Leading The Largest Blood Center In The World
New York Blood Center
Just as skin provides a protective outer wrapper for the body, the blood that courses through our veins and arteries, feeds every part of the inner corpus. As Chairman of the New York Blood Center (NYBC), Howard Milstein leads the largest blood center in the world, aside from The Red Cross. NYBC serves 200 hospitals by providing a safe blood supply to an area of 20 million inhabitants. It also provides for 20% of blood marrow transplants in the region. But beyond blood banking, NYBC’s advanced research in virology, immunochemistry, and red cell physiology is redefining the state of the art in treatment of blood diseases. Foremost among these breakthroughs is the Howard P. Milstein National Cord Blood Center – host to the world’s first and largest public cord blood bank.
Umbilical cord blood, a rich source of blood-forming stem cells, completely by-passes the moral and political controversies linked to the use of fetal cells for medical research. As such, it has opened a vast new universe of medical technology.

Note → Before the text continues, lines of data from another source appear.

(* ===== verification/Listener.v ===== *)
(** * Event listeners (libs/rocksdb/listener.h)

    The structs that describe what happened in a database, with their constructors,
    and the interface [EventListener]: every function has a body that does nothing.
    A database, a column family handle, the statistics of a job and a time point are
    numbers; the structs that inherit from another hold it as their base. *)

From stdpp Require Import base list strings.
From Stdlib Require Import ZArith Lia.
From S2P Require Import Prelude Slice Status Virtual FileSystem Hooks Options.

Open Scope Z_scope.

(** ** Files *)

Inductive BlobFileCreationReason :=
| BlobFileCreationReason_kFlush | BlobFileCreationReason_kCompaction | BlobFileCreationReason_kRecovery.
Inductive WriteStallCondition :=
| WriteStallCondition_kDelayed | WriteStallCondition_kStopped | WriteStallCondition_kNormal.

Record FileCreationBriefInfo := mkFileCreationBriefInfo {
  fc_db_name : bytes; fc_cf_name : bytes; fc_file_path : bytes; fc_job_id : Z;
}.
Definition FileCreationBriefInfo_default : FileCreationBriefInfo := mkFileCreationBriefInfo [] [] [] 0.
Definition FileCreationBriefInfo_new (_db_name _cf_name _file_path : bytes) (_job_id : Z) : FileCreationBriefInfo :=
  mkFileCreationBriefInfo _db_name _cf_name _file_path _job_id.

Record TableFileCreationBriefInfo := mkTableFileCreationBriefInfo {
  tfc_brief : FileCreationBriefInfo; tfc_reason : TableFileCreationReason;
}.
Record TableFileCreationInfo := mkTableFileCreationInfo {
  tf_base : TableFileCreationBriefInfo; tf_file_size : Z; tf_table_properties : Properties.TableProperties;
  tf_status : Status; tf_file_checksum : bytes; tf_file_checksum_func_name : bytes;
}.

Record BlobFileCreationBriefInfo := mkBlobFileCreationBriefInfo {
  bfc_brief : FileCreationBriefInfo; bfc_reason : BlobFileCreationReason;
}.
Definition BlobFileCreationBriefInfo_new (_db_name _cf_name _file_path : bytes) (_job_id : Z)
    (_reason : BlobFileCreationReason) : BlobFileCreationBriefInfo :=
  mkBlobFileCreationBriefInfo (FileCreationBriefInfo_new _db_name _cf_name _file_path _job_id) _reason.
Record BlobFileCreationInfo := mkBlobFileCreationInfo {
  bf_base : BlobFileCreationBriefInfo; bf_total_blob_count : Z; bf_total_blob_bytes : Z; bf_status : Status;
  bf_file_checksum : bytes; bf_file_checksum_func_name : bytes;
}.
Definition BlobFileCreationInfo_new (_db_name _cf_name _file_path : bytes) (_job_id : Z)
    (_reason : BlobFileCreationReason) (_total_blob_count _total_blob_bytes : Z) (_status : Status)
    (_file_checksum _file_checksum_func_name : bytes) : BlobFileCreationInfo :=
  mkBlobFileCreationInfo (BlobFileCreationBriefInfo_new _db_name _cf_name _file_path _job_id _reason)
    _total_blob_count _total_blob_bytes _status _file_checksum _file_checksum_func_name.

Record WriteStallInfo := mkWriteStallInfo {
  ws_cf_name : bytes; ws_cur : WriteStallCondition; ws_prev : WriteStallCondition;
}.

Record FileDeletionInfo := mkFileDeletionInfo { fd_db_name : bytes; fd_file_path : bytes; fd_job_id : Z; fd_status : Status }.
Definition FileDeletionInfo_default : FileDeletionInfo := mkFileDeletionInfo [] [] 0 Status_new.
Definition FileDeletionInfo_new (_db_name _file_path : bytes) (_job_id : Z) (_status : Status) : FileDeletionInfo :=
  mkFileDeletionInfo _db_name _file_path _job_id _status.

(** Time points are in nanoseconds.  The constructor leaves the offset and the length
    as they are in memory: they are passed in. *)
Record FileOperationInfo := mkFileOperationInfo {
  fo_type : FileOperationType; fo_path : bytes; fo_temperature : Temperature; fo_offset : Z; fo_length : Z;
  fo_duration : Z; fo_start_ts : Z; fo_status : Status;
}.
Definition FileOperationInfo_new (memory_offset memory_length : Z) (_type : FileOperationType) (_path : bytes)
    (_start_ts : Z * Z) (_finish_ts : Z) (_status : Status) (_temperature : Temperature) : FileOperationInfo :=
  mkFileOperationInfo _type _path _temperature memory_offset memory_length (_finish_ts - _start_ts.2) _start_ts.1
    _status.

Record BlobFileInfo := mkBlobFileInfo { blob_file_path : bytes; blob_file_number : Z }.
Record BlobFileAdditionInfo := mkBlobFileAdditionInfo {
  add_base : BlobFileInfo; add_total_blob_count : Z; add_total_blob_bytes : Z;
}.
Definition BlobFileAdditionInfo_new (_path : bytes) (_number _count _bytes : Z) : BlobFileAdditionInfo :=
  mkBlobFileAdditionInfo (mkBlobFileInfo _path _number) _count _bytes.
Record BlobFileGarbageInfo := mkBlobFileGarbageInfo {
  garbage_base : BlobFileInfo; garbage_blob_count : Z; garbage_blob_bytes : Z;
}.
Definition BlobFileGarbageInfo_new (_path : bytes) (_number _count _bytes : Z) : BlobFileGarbageInfo :=
  mkBlobFileGarbageInfo (mkBlobFileInfo _path _number) _count _bytes.

(** ** Jobs *)

Record ManualFlushInfo := mkManualFlushInfo { mf_cf_id : Z; mf_cf_name : bytes; mf_flush_reason : FlushReason }.

Record FlushJobInfo := mkFlushJobInfo {
  fj_cf_id : Z; fj_cf_name : bytes; fj_file_path : bytes; fj_file_number : Z; fj_oldest_blob_file_number : Z;
  fj_thread_id : Z; fj_job_id : Z; triggered_writes_slowdown : bool; triggered_writes_stop : bool;
  smallest_seqno : Z; largest_seqno : Z; fj_table_properties : Properties.TableProperties;
  fj_flush_reason : FlushReason; fj_blob_compression_type : CompressionType;
  fj_blob_file_addition_infos : list BlobFileAdditionInfo;
}.

Record CompactionFileInfo := mkCompactionFileInfo { cfi_level : Z; cfi_file_number : Z; cfi_oldest_blob_file_number : Z }.

Record SubcompactionJobInfo := mkSubcompactionJobInfo {
  sj_cf_id : Z; sj_cf_name : bytes; sj_status : Status; sj_thread_id : Z; sj_job_id : Z; subcompaction_job_id : Z;
  sj_base_input_level : Z; sj_output_level : Z; sj_compaction_reason : CompactionReason;
  sj_compression : CompressionType; sj_stats : Z; sj_blob_compression_type : CompressionType;
}.

Record CompactionJobInfo := mkCompactionJobInfo {
  cj_cf_id : Z; cj_cf_name : bytes; cj_status : Status; cj_thread_id : Z; cj_job_id : Z; num_l0_files : Z;
  cj_base_input_level : Z; cj_output_level : Z; input_files : list bytes;
  input_file_infos : list CompactionFileInfo; output_files : list bytes; output_file_infos : list CompactionFileInfo;
  cj_table_properties : list (bytes * Properties.TableProperties); cj_compaction_reason : CompactionReason;
  cj_compression : CompressionType; cj_stats : Z; cj_blob_compression_type : CompressionType;
  cj_blob_file_addition_infos : list BlobFileAdditionInfo; cj_blob_file_garbage_infos : list BlobFileGarbageInfo;
}.

Record MemTableInfo := mkMemTableInfo {
  mti_cf_name : bytes; first_seqno : Z; earliest_seqno : Z; mti_num_entries : Z; num_deletes : Z; newest_udt : bytes;
}.
Record ExternalFileIngestionInfo := mkExternalFileIngestionInfo {
  ei_cf_name : bytes; external_file_path : bytes; internal_file_path : bytes; global_seqno : Z;
  ei_table_properties : Properties.TableProperties;
}.
Record BackgroundErrorRecoveryInfo := mkErrorRecoveryInfo { old_bg_error : Status; new_bg_error : Status }.
Record IOErrorInfo := mkIOErrorInfo {
  io_status : Status; io_operation : FileOperationType; io_file_path : bytes; io_length : Z; io_offset : Z;
}.

(** ** EventListener *)

Section Listener.
Context {St : Type}.

(** A status or a flag passed by pointer is returned. *)
Inductive listener_call : Type → Type :=
| el_Name : listener_call bytes
| el_OnFlushCompleted (db : Z) (info : FlushJobInfo) : listener_call unit
| el_OnFlushBegin (db : Z) (info : FlushJobInfo) : listener_call unit
| el_OnManualFlushScheduled (db : Z) (infos : list ManualFlushInfo) : listener_call unit
| el_OnTableFileDeleted (info : FileDeletionInfo) : listener_call unit
| el_OnCompactionBegin (db : Z) (ci : CompactionJobInfo) : listener_call unit
| el_OnCompactionCompleted (db : Z) (ci : CompactionJobInfo) : listener_call unit
| el_OnSubcompactionBegin (si : SubcompactionJobInfo) : listener_call unit
| el_OnSubcompactionCompleted (si : SubcompactionJobInfo) : listener_call unit
| el_OnTableFileCreated (info : TableFileCreationInfo) : listener_call unit
| el_OnTableFileCreationStarted (info : TableFileCreationBriefInfo) : listener_call unit
| el_OnMemTableSealed (info : MemTableInfo) : listener_call unit
| el_OnColumnFamilyHandleDeletionStarted (handle : Z) : listener_call unit
| el_OnExternalFileIngested (db : Z) (info : ExternalFileIngestionInfo) : listener_call unit
| el_OnBackgroundError (reason : BackgroundErrorReason) (bg_error : Status) : listener_call Status
| el_OnStallConditionsChanged (info : WriteStallInfo) : listener_call unit
| el_OnFileReadFinish (info : FileOperationInfo) : listener_call unit
| el_OnFileWriteFinish (info : FileOperationInfo) : listener_call unit
| el_OnFileFlushFinish (info : FileOperationInfo) : listener_call unit
| el_OnFileSyncFinish (info : FileOperationInfo) : listener_call unit
| el_OnFileRangeSyncFinish (info : FileOperationInfo) : listener_call unit
| el_OnFileTruncateFinish (info : FileOperationInfo) : listener_call unit
| el_OnFileCloseFinish (info : FileOperationInfo) : listener_call unit
| el_ShouldBeNotifiedOnFileIO : listener_call bool
| el_OnErrorRecoveryBegin (reason : BackgroundErrorReason) (bg_error : Status) (auto_recovery : bool) :
    listener_call bool
| el_OnErrorRecoveryCompleted (old_bg_error : Status) : listener_call unit
| el_OnErrorRecoveryEnd (info : BackgroundErrorRecoveryInfo) : listener_call unit
| el_OnBlobFileCreationStarted (info : BlobFileCreationBriefInfo) : listener_call unit
| el_OnBlobFileCreated (info : BlobFileCreationInfo) : listener_call unit
| el_OnBlobFileDeleted (info : FileDeletionInfo) : listener_call unit
| el_OnIOError (info : IOErrorInfo) : listener_call unit.

(** [PermitUncheckedError], which [OnErrorRecoveryCompleted] calls on its copy of the
    status, has no effect outside. *)
Definition EventListener_bodies (this : Z) (self : object listener_call St) : object listener_call St := λ R c,
  match c in listener_call T return M St T with
  | el_Name => ret []
  | el_OnFlushCompleted _ _ => ret tt
  | el_OnFlushBegin _ _ => ret tt
  | el_OnManualFlushScheduled _ _ => ret tt
  | el_OnTableFileDeleted _ => ret tt
  | el_OnCompactionBegin _ _ => ret tt
  | el_OnCompactionCompleted _ _ => ret tt
  | el_OnSubcompactionBegin _ => ret tt
  | el_OnSubcompactionCompleted _ => ret tt
  | el_OnTableFileCreated _ => ret tt
  | el_OnTableFileCreationStarted _ => ret tt
  | el_OnMemTableSealed _ => ret tt
  | el_OnColumnFamilyHandleDeletionStarted _ => ret tt
  | el_OnExternalFileIngested _ _ => ret tt
  | el_OnBackgroundError _ bg_error => ret bg_error
  | el_OnStallConditionsChanged _ => ret tt
  | el_OnFileReadFinish _ => ret tt
  | el_OnFileWriteFinish _ => ret tt
  | el_OnFileFlushFinish _ => ret tt
  | el_OnFileSyncFinish _ => ret tt
  | el_OnFileRangeSyncFinish _ => ret tt
  | el_OnFileTruncateFinish _ => ret tt
  | el_OnFileCloseFinish _ => ret tt
  | el_ShouldBeNotifiedOnFileIO => ret false
  | el_OnErrorRecoveryBegin _ _ auto_recovery => ret auto_recovery
  | el_OnErrorRecoveryCompleted _ => ret tt
  | el_OnErrorRecoveryEnd _ => ret tt
  | el_OnBlobFileCreationStarted _ => ret tt
  | el_OnBlobFileCreated _ => ret tt
  | el_OnBlobFileDeleted _ => ret tt
  | el_OnIOError _ => ret tt
  end.

(** What a call hands back when it is not overridden: the status and the flag as they
    were, no wish to hear of file operations. *)
Definition unchanged {R} (c : listener_call R) : R :=
  match c in listener_call T return T with
  | el_Name => []
  | el_OnBackgroundError _ bg_error => bg_error
  | el_ShouldBeNotifiedOnFileIO => false
  | el_OnErrorRecoveryBegin _ _ auto_recovery => auto_recovery
  | el_OnFlushCompleted _ _ | el_OnFlushBegin _ _ | el_OnManualFlushScheduled _ _ | el_OnTableFileDeleted _
  | el_OnCompactionBegin _ _ | el_OnCompactionCompleted _ _ | el_OnSubcompactionBegin _
  | el_OnSubcompactionCompleted _ | el_OnTableFileCreated _ | el_OnTableFileCreationStarted _
  | el_OnMemTableSealed _ | el_OnColumnFamilyHandleDeletionStarted _ | el_OnExternalFileIngested _ _
  | el_OnStallConditionsChanged _ | el_OnFileReadFinish _ | el_OnFileWriteFinish _ | el_OnFileFlushFinish _
  | el_OnFileSyncFinish _ | el_OnFileRangeSyncFinish _ | el_OnFileTruncateFinish _ | el_OnFileCloseFinish _
  | el_OnErrorRecoveryCompleted _ | el_OnErrorRecoveryEnd _ | el_OnBlobFileCreationStarted _
  | el_OnBlobFileCreated _ | el_OnBlobFileDeleted _ | el_OnIOError _ => tt
  end.

(** A call that a class does not override changes nothing. *)
Theorem silent_listener (ov : overrides listener_call St) this R (c : listener_call R) s n :
  ov R c = None → dispatch listener_call St EventListener_bodies (S n) this ov R c s = Some (unchanged c, s).
Proof. intros E. cbn [dispatch]. rewrite E. by destruct c. Qed.
End Listener.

In 1989, Drs. Pablo Rubinstein and Cladd Stevens presented the concept of public cord blood banking to the National Institutes of Health. The NYBC program was established by 1992. In 1998, the New England Journal of Medicine published a watershed analysis of the results from the first 562 transplant recipients.
Since then, 45,000 mothers have donated their umbilical cords and the use of cord blood is expanding exponentially.
Cord blood has now been supplied for 80 different diseases and has been used in more than 15,000 transplants. And it attained the first known cure of sickle cell anemia from an unrelated donor. Today, the NYBC cord blood program provides one-third of the world’s cord blood units for transplantation from unrelated donors, serving patients in 34 countries.